In Israel, he said: “Anyone who complains can get the vaccine tomorrow morning.”

But in the absence of legislation, employers have drawn up their own policies. At least one university of higher education took advantage of the labor court’s appeal to obtain a Green Pass from all staff and students to attend classes on campus.

In another case that went to court, the Ministry of Health wanted to distribute lists of non-vaccinated among the local authorities so that the authorities, for example, can identify non-vaccinated teachers who have returned to school and try to persuade them to be vaccinated does not become.

Civil rights groups have sued to prevent the ministry from distributing the lists, arguing that it is a violation of privacy and that the medical information cannot be adequately protected. The case is pending before the Supreme Court.

Even where there are rules, enforcement is spotlight.

The concert in Tel Aviv was the first time I was asked to show my Green Pass – and the last time. My family has since spent a weekend in a B&B in the Galilee where breakfast was served in a closed room for all guests, including children who were not vaccinated. An overcrowded Italian restaurant in the area made it clear that it did not comply with the regulations, and we were offered indoor seating with a 7-year-old.

When I called back in Jerusalem to book two people at my favorite restaurant, serving expensive, fresh market food from a lively open kitchen, I was asked if we both have Green Passes.

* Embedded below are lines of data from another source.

Lemma demo_seg_ok : seg_ok 10 demo_seg.
Proof. intros _. repeat split; try (left; vm_compute; discriminate); vm_compute; first [discriminate|reflexivity]. Qed.


(** Entry point and stack top of a load. *)
Definition results (o : outcome (us (A := Pmm.pmm) (K := unit) * Z * Z)) : Z * Z :=
  match o with Value (_, ret, top) => (ret, top) | _ => (-1, -1) end.

Lemma demo_results :
  results (elf_load_file (fun _ => 0) (fun _ _ => 0) 10 elf_fs elf_space KfsBoot.demo_path true 0x1000) = (0x4000010, 0xC000000).
Proof. vm_compute. reflexivity. Qed.
Lemma demo_not_refused s' ret top :
  elf_load_file (fun _ => 0) (fun _ _ => 0) 10 elf_fs elf_space KfsBoot.demo_path true 0x1000 = Value (s', ret, top) -> ret <> 0.
Proof. intros E. pose proof demo_results as X. rewrite E in X. cbn in X. apply pair_equal_spec in X as [-> _]. done. Qed.

Lemma elf64_load_correct_witness :
  exists s' ret top,
    elf_load_file (fun _ => 0) (fun _ _ => 0) 10 elf_fs elf_space KfsBoot.demo_path true 0x1000 = Value (s', ret, top) /\
    loaded (eq 0x1000) 0x1000 s' (buf_at (fun _ => 0) demo_elf) ret top.
Proof.
  destruct (elf64_load_correct (eq 0x1000) 0x1000 (fun _ => 0) (fun _ _ => 0) 10 elf_fs elf_space KfsBoot.demo_path demo_elf 128)
    as (s' & ret & top & E & [[Hr _]|Hl]).
  - vm_compute. reflexivity.
  - lia.
  - vm_compute. reflexivity.
  - vm_compute. reflexivity.
  - vm_compute. reflexivity.
  - exact elf_space_ok.
  - assert (phdrs64 (buf_at (fun _ => 0) demo_elf) (elf64_ehdr_t (buf_at (fun _ => 0) demo_elf)) = [demo_seg]) as ->
      by (vm_compute; reflexivity).
    constructor; [exact demo_seg_ok|constructor].
  - destruct (demo_not_refused s' ret top E Hr).
  - exists s', ret, top. split; [exact E|exact Hl].
Defined.

Definition demo_load : outcome (us (A := Pmm.pmm) (K := unit) * bool) :=
  load_segment64 10 elf_space (buf_at (fun _ => 0) demo_elf) 128 0x1000 demo_seg.
Definition space_of (o : outcome (us (A := Pmm.pmm) (K := unit) * bool)) : us (A := Pmm.pmm) (K := unit) * bool :=
  match o with Value x => x | _ => (elf_space, false) end.
Definition demo_after : us (A := Pmm.pmm) (K := unit) := (space_of demo_load).1.

Lemma demo_load_ok : demo_load = Value (demo_after, true).
Proof.
  assert ((space_of demo_load).2 = true) as E by (vm_compute; reflexivity).
  unfold demo_after. destruct demo_load as [[s [|]]| |]; [reflexivity|discriminate E..].
Qed.

Lemma elf_segment_residue_witness :
  exists pa, upage (eq 0x1000) 0x1000 demo_after 0x4000000 pa /\ fa_avail (frames (uv elf_space)) pa = true /\
    byte 0x1000 demo_after 0x4000003 = ld (udata elf_space) (pa + 3).
Proof.
  exact (elf_segment_residue (eq 0x1000) 0x1000 10 elf_space demo_after (fun _ => False) (buf_at (fun _ => 0) demo_elf) 128
    demo_seg 0x4000003 elf_space_ok demo_seg_ok eq_refl demo_load_ok ltac:(tauto) ltac:(vm_compute; intuition discriminate)
    ltac:(vm_compute; intuition discriminate)).
Defined.

(** The loader does not check that a segment lies in the user half: with a kernel
    page mapped at the address of the segment, it overwrites that page. *)
Definition kernel_page : Z := 0xFFFFFFFF80000000.
Definition kernel_space : us (A := Pmm.pmm) (K := unit) :=
  mk_us (vmm_map_page_into demo_vm kernel_page 0x5000 3 0x1000).1 ∅ tt.

Lemma elf_overwrites_kernel :
  match load_segment64 10 kernel_space (buf_at (fun _ => 0) demo_elf) 128 0x1000 (mk_phdr 1 120 kernel_page 8 8) with
  | Value (s, ok) => (ok, ld (udata kernel_space) 0x5000, ld (udata s) 0x5000) = (true, 0, 1)
  | _ => False
  end.
Proof. vm_compute. reflexivity. Qed.
End ElfThm.
(** Painting a sub-rectangle row by row. *)
Lemma confined_rows c (v : Z -> Z -> gmap Z Z -> gmap Z Z) m :
  (forall px py, in_rect c px py -> in_rect r px py) ->
  (forall yy xx m, 0 <= yy < height c -> 0 <= xx < width c ->
     v yy xx m = m \/ exists u, v yy xx m = st m (row_cell fb pitch4 (x c) (u32 (y c) + yy) + xx) u) ->
  confined m (for_loop 0 (height c) (fun yy m => for_loop 0 (width c) (fun xx m => v yy xx m) m) m).
Proof.
  intros Hsub Hv. apply confined_loop. intros yy m1 Hyy. apply confined_loop. intros xx m2 Hxx.
  assert (in_rect r (x c) (y c + yy)) as H1 by (apply Hsub; unfold in_rect; lia).
  assert (in_rect r (x c + xx) (y c + yy)) as H2 by (apply Hsub; unfold in_rect; lia).
  assert (0 <= y c).
  { assert (in_rect r (x c) (y c)) as [_ ?] by (apply Hsub; unfold in_rect; lia). destruct Hclip as (_ & _ & ? & _). lia. }
  destruct (Hv yy xx m2 Hyy Hxx) as [->|[u ->]]; [apply confined_refl|].
  apply (confined_st _ _ _ (x c + xx) (y c + yy)); [done|]. apply unsigned_cell; [done|lia|done].
Qed.

Lemma clip_sub area c :
  rect_ok area -> rect_intersect area r = Some c ->
  forall px py, in_rect c px py -> in_rect r px py.
Proof.
  intros Ha E. pose proof (rect_intersect_spec area r Ha (proj1 Hclip)) as Hs. rewrite E in Hs.
  intros px py Hin. by apply Hs in Hin as [_ ?]; destruct Hs as (_ & _ & _ & Hs).
Qed.

Lemma fill_confined m area color : rect_ok area -> confined m (fill_rect_clip fb pitch4 m area color r).
Proof.
  intros Ha. unfold fill_rect_clip. destruct (rect_intersect area r) as [c|] eqn:E; [|apply confined_refl].
  apply (confined_rows c (fun yy xx m => st m (row_cell fb pitch4 (x c) (u32 (y c) + yy) + xx) color));
    [by eapply clip_sub|]. intros. right. by eexists.
Qed.

Lemma blend_rect_confined m area c a : rect_ok area -> confined m (blend_rect_clip fb pitch4 m area c a r).
Proof.
  intros Ha. unfold blend_rect_clip. destruct (a =? 0); [apply confined_refl|].
  destruct (rect_intersect area r) as [k|] eqn:E; [|apply confined_refl].
  apply (confined_rows k (fun yy xx m => let d := row_cell fb pitch4 (x k) (u32 (y k) + yy) + xx in
    st m d (aa_mix c (ld m d) a))); [by eapply clip_sub|]. intros. right. by eexists.
Qed.

Lemma in_clip_in px py : in_clip px py r = true -> in_rect r px py.
Proof.
  unfold in_clip, in_rect. destruct Hclip as ((Rx & Ry & Rw & Rh) & Hx0 & Hy0 & H1 & H2 & H3 & H4).
  rewrite (sx_small 32 (width r)), (sx_small 32 (height r)) by lia.
  rewrite !(sx_small 32 (_ + _)) by lia. rewrite negb_true_iff, !orb_false_iff. intros (((? & ?) & ?) & ?). zprop. lia.
Qed.

Lemma blend_px_confined m px py c a : confined m (blend_px fb pitch4 m px py c a r).
Proof.
  unfold blend_px. destruct (a =? 0); [apply confined_refl|].
  destruct (in_clip px py r) eqn:E; cbn [negb]; [|apply confined_refl]. apply in_clip_in in E.
  apply (confined_st _ _ _ px py); [done|]. rewrite signed_cell by done. lia.
Qed.

Lemma i32_range v : - 2 ^ 31 <= i32 v < 2 ^ 31.
Proof.
  unfold sx. pose proof (wrap_bound 32 v ltac:(lia)). change (2 ^ (32 - 1)) with (2 ^ 31). zcase; lia.
Qed.

Lemma mk_rect_ok px py w h :
  - 2 ^ 31 <= px < 2 ^ 31 -> - 2 ^ 31 <= py < 2 ^ 31 -> 0 <= w < 2 ^ 32 -> 0 <= h < 2 ^ 32 ->
  rect_ok (mk_rect px py w h).
Proof. done. Qed.

Lemma u32_range v : 0 <= u32 v < 2 ^ 32.
Proof. by apply wrap_bound. Qed.

#[local] Hint Resolve i32_range u32_range mk_rect_ok confined_refl fill_confined blend_rect_confined
  blend_px_confined : core.

Lemma round_row_confined m a top bot rt rb iy :
  rect_ok a -> confined m (round_row fb pitch4 m a top bot rt rb r iy).
Proof.
  intros (Ax & Ay & Aw & Ah). unfold round_row. cbv zeta.
  match goal with |- context [if ?e =? 0 then fill_rect_clip _ _ _ _ _ _ else _] => destruct (e =? 0) end.
  { apply fill_confined, mk_rect_ok; auto; lia. }
  eapply confined_trans; [|apply confined_loop; intros k m1 _; eapply confined_trans; apply blend_px_confined].
  apply fill_confined, mk_rect_ok; auto; lia.
Qed.

Lemma round_grad_confined m a top bot rt rb :
  rect_ok a -> confined m (round_grad_fill fb pitch4 m a top bot rt rb r).
Proof.
  intros Ha. unfold round_grad_fill. cbv zeta. destruct (_ || _); [done|].
  apply confined_loop. intros. by apply round_row_confined.
Qed.

Lemma shadow_confined m frame : confined m (frame_shadow fb pitch4 m frame r).
Proof.
  unfold frame_shadow. apply confined_loop. intros k m1 _. cbv zeta.
  repeat (eapply confined_trans; [|apply blend_rect_confined, mk_rect_ok; auto; lia]). done.
Qed.

Lemma line_confined m x0 y0 x1 y1 color : confined m (titlebar_line fb pitch4 m x0 y0 x1 y1 color r).
Proof.
  unfold titlebar_line. cbv zeta. apply confined_loop. intros i m1 _.
  destruct (in_clip _ _ _) eqn:E; [|done]. pose proof (in_clip_in _ _ E) as Hin.
  eapply (confined_st _ _ _ _ _ Hin). rewrite signed_cell by done. lia.
Qed.

Lemma glyph_confined font m c px py color : confined m (glyph fb pitch4 font m c px py color r).
Proof.
  unfold glyph. destruct Hclip as ((Rx & Ry & Rw & Rh) & Hx0 & Hy0 & H1 & H2 & H3 & H4).
  apply confined_loop. intros row m1 _. cbv zeta. set (qy := i32 (py + row)). clearbody qy.
  rewrite (wrap_small 32 (y r + height r)), (sx_small 32 (y r + height r)) by lia.
  destruct (Z.ltb_spec qy (y r)), (Z.leb_spec (y r + height r) qy); cbn [orb]; try done.
  apply confined_loop. intros col m2 _. destruct (_ =? 0); [done|].
  set (qx := i32 (px + col)). clearbody qx.
  rewrite (wrap_small 32 (x r + width r)), (sx_small 32 (x r + width r)) by lia.
  destruct (Z.ltb_spec qx (x r)), (Z.leb_spec (x r + width r) qx); cbn [orb]; try done.
  assert (in_rect r qx qy) as Hin by (unfold in_rect; lia).
  eapply (confined_st _ _ _ _ _ Hin). rewrite signed_cell by done. lia.
Qed.

Lemma text_confined font str m px py max_x color :
  confined m (titlebar_text fb pitch4 font m px py str max_x color r).
Proof.
  revert m px. induction str as [|c str IH]; intros m px; cbn [titlebar_text]; [done|].
  destruct (_ <=? max_x); [|done]. eapply confined_trans; [|apply IH].
  destruct (_ <? _); [done|apply glyph_confined].
Qed.

(** ** Windows *)

Context {H : Type} `{KAlloc H} (font : Z -> Z -> Z).
Implicit Types (k : kwm (H := H)).

(** The fields of a window have their machine ranges. *)
Definition win_ok (w : kwm_window_t) : Prop :=
  - 2 ^ 31 <= wx w < 2 ^ 31 /\ - 2 ^ 31 <= wy w < 2 ^ 31 /\
  0 <= wwidth w < 2 ^ 32 /\ 0 <= wheight w < 2 ^ 32.

Lemma content_confined k w m : win_ok w -> confined m (draw_content k fb pitch4 r w m).
Proof.
  intros (W1 & W2 & W3 & W4). unfold draw_content. cbv zeta.
  destruct (rect_intersect _ r) as [c|] eqn:E; [|done].
  apply (confined_rows c (fun yy xx m =>
    let pixel := ld m (cell (db_at (gs k) (canvas w))
       (u32 (u32 (i32 (y c + yy - i32 (wy w + tb_height w))) * stride (db_at (gs k) (canvas w)))
        + u32 (x c - wx w)) + xx) in
    if Z.shiftr pixel 24 =? 0 then m
    else st m (row_cell fb pitch4 (x c) (u32 (y c) + yy) + xx) (Z.land pixel 0xFFFFFF))).
  - eapply clip_sub; [|done]. apply mk_rect_ok; auto.
  - intros yy xx m1 _ _. cbv zeta. destruct (_ =? 0); [by left|right]. by eexists.
Qed.

Lemma titlebar_confined k i w m : win_ok w -> confined m (draw_titlebar font k fb pitch4 r i w m).
Proof.
  intros (W1 & W2 & W3 & W4). unfold draw_titlebar. cbv zeta. destruct (rect_intersect _ r); [|done].
  assert (rect_ok (mk_rect (wx w) (wy w) (wwidth w) KWM_TITLEBAR_H)) by (apply mk_rect_ok; auto; done).
  set (m1 := round_grad_fill _ _ m _ _ _ _ _ _). set (m2 := round_grad_fill _ _ m1 _ _ _ _ _ _).
  assert (confined m m2) as H2.
  { eapply confined_trans; [by apply round_grad_confined|]. apply round_grad_confined.
    apply mk_rect_ok; auto; lia. }
  set (m3 := titlebar_line _ _ m2 _ _ _ _ _ _). set (m4 := titlebar_line _ _ m3 _ _ _ _ _ _).
  assert (confined m2 m4) as H4 by (eapply confined_trans; by apply line_confined).
  assert (confined m m4) as H5 by by eapply confined_trans.
  destruct (title w); [done|]. eapply confined_trans; [exact H5|by apply text_confined].
Qed.

Lemma window_confined k i m : win_ok (win k i) -> confined m (draw_window font k fb pitch4 r i m).
Proof.
  intros Hw. unfold draw_window. cbv zeta. destruct (is_desktop _).
  - by apply content_confined.
  - eapply confined_trans; [|by apply titlebar_confined]. eapply confined_trans; [|by apply content_confined].
    by apply shadow_confined.
Qed.
End confined.

Section compositor.
Context {H : Type} `{KAlloc H} (font : Z -> Z -> Z).
Implicit Types (k : kwm (H := H)).
(* ===== verification/SyscallRun.v ===== *)
(** * System calls over the components

    [handle] answers the calls of [syscall_handler] with the models of the
    components: user copies ([Usercopy]), descriptors and files ([Vfs], [Kfs]),
    tasks ([Sched]), address spaces ([Paging]), events ([Event]) and the program
    loader ([Elf]).  The remaining calls are answered by the argument [other],
    about which nothing is assumed.  [syscall] runs the whole handler.

    A kernel buffer (a stack array or a heap block) lies at [KBUF], above the
    user half; the handler uses one at a time.  The bytes the CPU sees are those
    of the address space in which the call began; the calls that change the
    address space copy the file name before and touch no user memory after. *)

From S2P Require Import Prelude Pmm Paging PagingSpec PagingOps KString Bytes Kfs Event Sched Display Vfs VfsThm Usercopy Kwm Uheap Elf Syscall.
From stdpp Require Import base numbers list gmap.
From Stdlib Require Import ZArith Lia.

#[local] Open Scope Z_scope.

Module SyscallRun.
Import Pmm Paging Uheap Syscall Bytes.

(** ** Running a program *)

(** [None]: a call does not return, or a loop of a component has not ended
    within its fuel.  [Some (s, None)]: the program ended in a call that leaves
    the handler for good. *)
Fixpoint run {S X : Type} (h : forall Y, call Y -> S -> option (S * Y)) (p : prog X) (s : S) : option (S * option X) :=
  match p with
  | Done x => Some (s, Some x)
  | NoReturn => Some (s, None)
  | Do c k => match h _ c s with Some (s, y) => run h (k y) s | None => None end
  end.

(** ** State *)

Section run.
Context {A : Type} `{FA : FrameAllocator A} {H : Type} `{BH : ByteHeap H}.

(** [pid] is the executing CPU; [block] the heap block in use. *)
Record ks := mk_ks {
  kcpu : Usercopy.cpu; kvm : vm A; kdata : gmap Z Z; kvfs : Vfs.vfs H; ksched : Sched.sched; kevents : gmap Z Event.queue;
  pid : Z; kctx : Usercopy.ucopy_ctx_t; block : list Z; as_cookie_counter : Z;
}.

Definition set_cpu s c := mk_ks c s.(kvm) s.(kdata) s.(kvfs) s.(ksched) s.(kevents) s.(pid) s.(kctx) s.(block) s.(as_cookie_counter).
Definition set_vm s v := mk_ks s.(kcpu) v s.(kdata) s.(kvfs) s.(ksched) s.(kevents) s.(pid) s.(kctx) s.(block) s.(as_cookie_counter).
Definition set_data s d := mk_ks s.(kcpu) s.(kvm) d s.(kvfs) s.(ksched) s.(kevents) s.(pid) s.(kctx) s.(block) s.(as_cookie_counter).
Definition set_vfs s f := mk_ks s.(kcpu) s.(kvm) s.(kdata) f s.(ksched) s.(kevents) s.(pid) s.(kctx) s.(block) s.(as_cookie_counter).
Definition set_sched s t := mk_ks s.(kcpu) s.(kvm) s.(kdata) s.(kvfs) t s.(kevents) s.(pid) s.(kctx) s.(block) s.(as_cookie_counter).
Definition set_events s e := mk_ks s.(kcpu) s.(kvm) s.(kdata) s.(kvfs) s.(ksched) e s.(pid) s.(kctx) s.(block) s.(as_cookie_counter).
Definition set_ctx s c := mk_ks s.(kcpu) s.(kvm) s.(kdata) s.(kvfs) s.(ksched) s.(kevents) s.(pid) c s.(block) s.(as_cookie_counter).
Definition set_block s b := mk_ks s.(kcpu) s.(kvm) s.(kdata) s.(kvfs) s.(ksched) s.(kevents) s.(pid) s.(kctx) b s.(as_cookie_counter).
Definition set_cookies s n := mk_ks s.(kcpu) s.(kvm) s.(kdata) s.(kvfs) s.(ksched) s.(kevents) s.(pid) s.(kctx) s.(block) n.

(** [with_cookie]: the cookie of a task. *)
Definition with_cookie (c : Z) (x : Sched.task_t) : Sched.task_t :=
  Sched.mk_task x.(Sched.id) x.(Sched.rsp) x.(Sched.stack_base) x.(Sched.state) x.(Sched.name) x.(Sched.pml4_phys) c
    x.(Sched.wake_at_ms) x.(Sched.priority) x.(Sched.enqueue_ms) x.(Sched.kind).

(** ** Answering the calls *)

(** [KBUF]: address of the kernel buffer.  [junk], [over], [freed]: what
    KyuzenFS and the loader read of memory nobody wrote.  [kstack]: the address
    [kmalloc] returns for the stack of a new task. *)
Variable KBUF : Z.
Variables (junk : Z -> Z) (over : Z -> Z) (freed : list Z -> Z -> Z) (elf_fuel : nat) (kstack : ks -> Z).
Variable other : forall Y, call Y -> ks -> option (ks * Y).

Definition tid (s : ks) : Z := Sched.smp_current_task_id s.(ksched) s.(pid).
Definition kkfs (s : ks) : Kfs.kfs := s.(kvfs).(Vfs.vkfs).
Definition kheap (s : ks) : H := s.(kvfs).(Vfs.vheap).
Definition set_heap (s : ks) (h : H) : ks := set_vfs s (Vfs.set_heap h s.(kvfs)).
Definition set_kfs (s : ks) (k : Kfs.kfs) : ks := set_vfs s (Vfs.set_kfs k s.(kvfs)).
Definition put_buffer (s : ks) (l : list Z) : ks :=
  set_cpu s (Usercopy.set_vmem s.(kcpu) (store_bytes s.(kcpu).(Usercopy.vmem) KBUF l)).

Definition elf_load (s : ks) (name : list Z) (pml4 : Z) : option (ks * (Z * Z)) :=
  match Elf.elf_load_file over freed elf_fuel (kkfs s) (mk_us s.(kvm) s.(kdata) (kheap s)) name true pml4 with
  | Elf.Value (u, entry, top) => Some (set_heap (set_data (set_vm s u.(uv)) u.(udata)) u.(unodes), (entry, top))
  | _ => None
  end.

Definition on_task (s : ks) (t : Z) (f : Sched.task_t -> Sched.task_t) : ks := set_sched s (Sched.upd_task s.(ksched) t f).

Definition handle (Y : Type) (c : call Y) (s : ks) : option (ks * Y) :=
  match c in call Y return option (ks * Y) with
  | StrncpyFromUser usrc cap =>
      let (c, n) := Usercopy.strncpy_from_user s.(kvm) s.(kctx) s.(kcpu) KBUF usrc cap in
      Some (set_cpu s c, if n <? 0 then None else Some (load_bytes c.(Usercopy.vmem) KBUF n))
  | UserRangeOk a n => Some (s, Usercopy.range_ok s.(kvm) s.(kctx) a n)
  | CopyFromUser usrc n =>
      let (c, r) := Usercopy.copy_from_user s.(kvm) s.(kctx) s.(kcpu) KBUF usrc n in
      Some (set_cpu s c, if r =? 0 then Some (load_bytes c.(Usercopy.vmem) KBUF n) else None)
  | CopyToUser udst l =>
      let s := put_buffer s l in
      let (c, r) := Usercopy.copy_to_user s.(kvm) s.(kctx) s.(kcpu) udst KBUF (Z.of_nat (length l)) in
      Some (set_cpu s c, r =? 0)
  | Kmalloc n =>
      let (h, b) := bh_kmalloc n (kheap s) in
      match b with
      | Some b => Some (set_block (set_heap s h) b, Some (KBUF, b))
      | None => Some (set_heap s h, None)
      end
  | Kfree _ => Some (set_heap s (bh_kfree s.(block) (kheap s)), tt)
  | FlushEventQueue t => Some (set_events s (Event.flush_event_queue s.(kevents) t), tt)
  | PopEvent t => let (e, x) := Event.pop_event s.(kevents) t in Some (set_events s e, x)
  | KfsFormat => Some (set_kfs s (Kfs.kfs_format (kkfs s)), tt)
  | KfsListFiles => option_map (fun k => (set_kfs s k, tt)) (Kfs.kfs_list_files (kkfs s))
  | KfsReadFile name => option_map (fun k => (set_kfs s k, tt)) (Kfs.kfs_read_file (kkfs s) name)
  | KfsDeleteFile name => option_map (fun k => (set_kfs s k, tt)) (Kfs.kfs_delete_file (kkfs s) name)
  | KfsExists name => option_map (fun v => (s, v)) (Kfs.kfs_exists (kkfs s) name)
  | KfsGetFileSize name => option_map (fun v => (s, v)) (Kfs.kfs_get_file_size (kkfs s) name)
  | KfsReadToBuffer name cap => option_map (fun v => (s, v)) (Kfs.kfs_read_to_buffer (kkfs s) name cap)
  | KfsCreateFile name d => option_map (fun '(k, v) => (set_kfs s k, v)) (Kfs.kfs_create_file junk (kkfs s) name d)
  | KfsGetFileList path n => option_map (fun l => (s, l)) (Kfs.kfs_get_file_list (kkfs s) path n)
  | KfsCreateFolder path => option_map (fun '(k, v) => (set_kfs s k, v)) (Kfs.kfs_create_folder junk (kkfs s) path)
  | KfsTotalSpace => Some (s, Kfs.kfs_get_total_space (kkfs s))
  | KfsUsedSpace => Some (s, Kfs.kfs_get_used_space (kkfs s))
  | VfsOpen path fl => option_map (fun '(f, fd) => (set_vfs s f, fd)) (Vfs.vfs_open s.(kvfs) (tid s) path fl)
  | VfsRead fd n => let '(f, r, l) := Vfs.vfs_read s.(kvfs) (tid s) fd n in Some (set_vfs s f, (r, l))
  | VfsWrite fd d => let '(f, r) := Vfs.vfs_write s.(kvfs) (tid s) fd d in Some (set_vfs s f, r)
  | VfsLseek fd o w => let '(f, r) := Vfs.vfs_lseek s.(kvfs) (tid s) fd o w in Some (set_vfs s f, r)
  | VfsClose fd => option_map (fun '(f, r) => (set_vfs s f, r)) (Vfs.vfs_close junk s.(kvfs) (tid s) fd)
  | SmpCurrentTaskId => Some (s, tid s)
  | TaskCount => Some (s, s.(ksched).(Sched.task_count))
  | GetPml4 t => Some (s, (Sched.task s.(ksched) t).(Sched.pml4_phys))
  | SetPml4 t p => Some (on_task s t (Sched.with_pml4 p), tt)
  | GetCookie t => Some (s, (Sched.task s.(ksched) t).(Sched.cookie))
  | SetCookie t c => Some (on_task s t (with_cookie c), tt)
  | AsCookieNext => let n := u32 (s.(as_cookie_counter) + 1) in Some (set_cookies s n, n)
  | CreateUserTask entry sp p c name =>
      let (t, r) := Sched.create_user_task s.(ksched) (kstack s) entry sp p c (Some name) s.(pid) in
      Some (set_sched s t, r)
  | VmmCreateAddressSpace => let (v, p) := vmm_create_address_space s.(kvm) in Some (set_vm s v, p)
  | VmmDestroyTaskAs p => Some (set_vm s (vmm_destroy_task_as s.(kvm) p), tt)
  | VmmSwitchPml4 p => Some (set_vm s (vmm_switch_pml4 s.(kvm) p), tt)
  | VmmReadCr3 => Some (s, vmm_read_cr3 s.(kvm))
  | IsMappedInto va p => Some (s, paging_is_mapped_into s.(kvm) va p)
  | ElfLoadFile name p => elf_load s name p
  | c => other _ c s
  end.

(** The whole handler, entered with the frame [r]. *)
Definition syscall (r : registers_t) (s : ks) : option (ks * option registers_t) :=
  run handle (syscall_handler r) (set_ctx s (Usercopy.ucopy_ctx_init s.(ksched) s.(pid) r.(cs))).
End run.
#[global] Arguments ks : clear implicits.
End SyscallRun.
(* ===== verification/Ring.v ===== *)
(** * Circular byte buffers

    The keyboard buffer and the receive buffers of sockets are arrays used as
    rings.  [ring_list] is the sequence a ring holds; storing behind the last
    byte appends to it and advancing the start drops its head. *)

From S2P Require Import Prelude.
From stdpp Require Import base numbers list gmap.
From Stdlib Require Import ZArith Lia.

#[local] Open Scope Z_scope.

Module Ring.
Section ring.
Variable N : Z.
Hypothesis N_pos : 0 < N.

(** The [n] bytes from index [t] on. *)
Definition ring_list (b : gmap Z Z) (t n : Z) : list Z := map (fun i => ld b ((t + i) mod N)) (zrange 0 n).

Lemma ring_length b t n : 0 <= n -> Z.of_nat (length (ring_list b t n)) = n.
Proof using Type. intros. unfold ring_list. rewrite length_map, length_zrange. lia. Qed.

Lemma ring_nil b t : ring_list b t 0 = [].
Proof using Type. reflexivity. Qed.

Lemma mod_inj t i j : 0 <= i < N -> 0 <= j < N -> (t + i) mod N = (t + j) mod N -> i = j.
Proof using N_pos.
  intros Hi Hj E. pose proof (Z.div_mod (t + i) N ltac:(lia)). pose proof (Z.div_mod (t + j) N ltac:(lia)).
  assert (i - j = N * ((t + i) / N - (t + j) / N)) by lia.
  assert ((t + i) / N - (t + j) / N = 0) by nia. nia.
Qed.

(** A store behind the last byte. *)
Lemma ring_push b t n x :
  0 <= n < N -> ring_list (st b ((t + n) mod N) x) t (n + 1) = ring_list b t n ++ [x].
Proof using N_pos.
  intros Hn. unfold ring_list. rewrite zrange_snoc, map_app by lia. f_equal.
  - apply map_ext_in. intros i Hi%list_elem_of_In%elem_of_zrange. apply ld_st_ne.
    intros E. apply mod_inj in E; lia.
  - cbn [map]. by rewrite ld_st_eq.
Qed.

(** Advancing the start by [k]. *)
Lemma ring_drop b t n k :
  0 <= k <= n -> ring_list b ((t + k) mod N) (n - k) = drop (Z.to_nat k) (ring_list b t n).
Proof using N_pos.
  intros Hk. apply list_eq. intros i. rewrite lookup_drop. unfold ring_list. change (@map Z Z) with (@fmap list _ Z Z).
  rewrite !list_lookup_fmap, !zrange_seqZ, !Z.sub_0_r.
  destruct (decide (Z.of_nat i < n - k)) as [Hi|Hi].
  - rewrite !lookup_seqZ_lt by lia. cbn. f_equal. f_equal. rewrite Zplus_mod_idemp_l. f_equal. lia.
  - rewrite !lookup_seqZ_ge by lia. done.
Qed.

Lemma ring_take b t n k : 0 <= k <= n -> ring_list b t k = take (Z.to_nat k) (ring_list b t n).
Proof using Type.
  intros Hk. unfold ring_list. rewrite <- fmap_take, !zrange_seqZ, !Z.sub_0_r.
  replace n with (k + (n - k)) by lia. rewrite seqZ_app, take_app_length' by (rewrite ?length_seqZ; lia). done.
Qed.
End ring.
End Ring.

But when we got there, no one asked to see them.

The tables are as cozy as ever. Strangers sit shoulder to shoulder at the bar. Our young waitress is unmasked. A dining room at the next table questioned how Covid-safe it all was, shrugged her shoulders, and continued with her dessert.

Some restaurant owners and managers have complained that the pandemic has chronically manned them and that they cannot be expected to police the customers as well.

“It’s an embarrassment,” said Eran Avishai, a co-owner of a restaurant in Jerusalem. “I have to ask people all kinds of personal questions.” Some customers have come up with excuses and notes to explain why they were not vaccinated, and he says, “all sorts of things I do not want about.”

However, some restaurants strictly adhere to the prescriptions, and even look at the Green Pass on customers’ identity cards. Based on experience, friends exchange tips and recommendations on Facebook about the access policies of local eateries and waterholes. And at least one hipster bar in Jerusalem only asks unknown customers to show Green Passes and use the system to keep unwanted things out.

I feel a personal sense of lightness and relief as I approach my new, vaccinated life. I even caught myself in the supermarket the other day without my mask, which is still needed in public places.

We live in wonderful isolation. Virus restrictions still make most travel a daunting proposition and non-Israelites generally cannot enter the country. I miss my family overseas. To catch up with the rest of the world, we are a nation living in a bubble.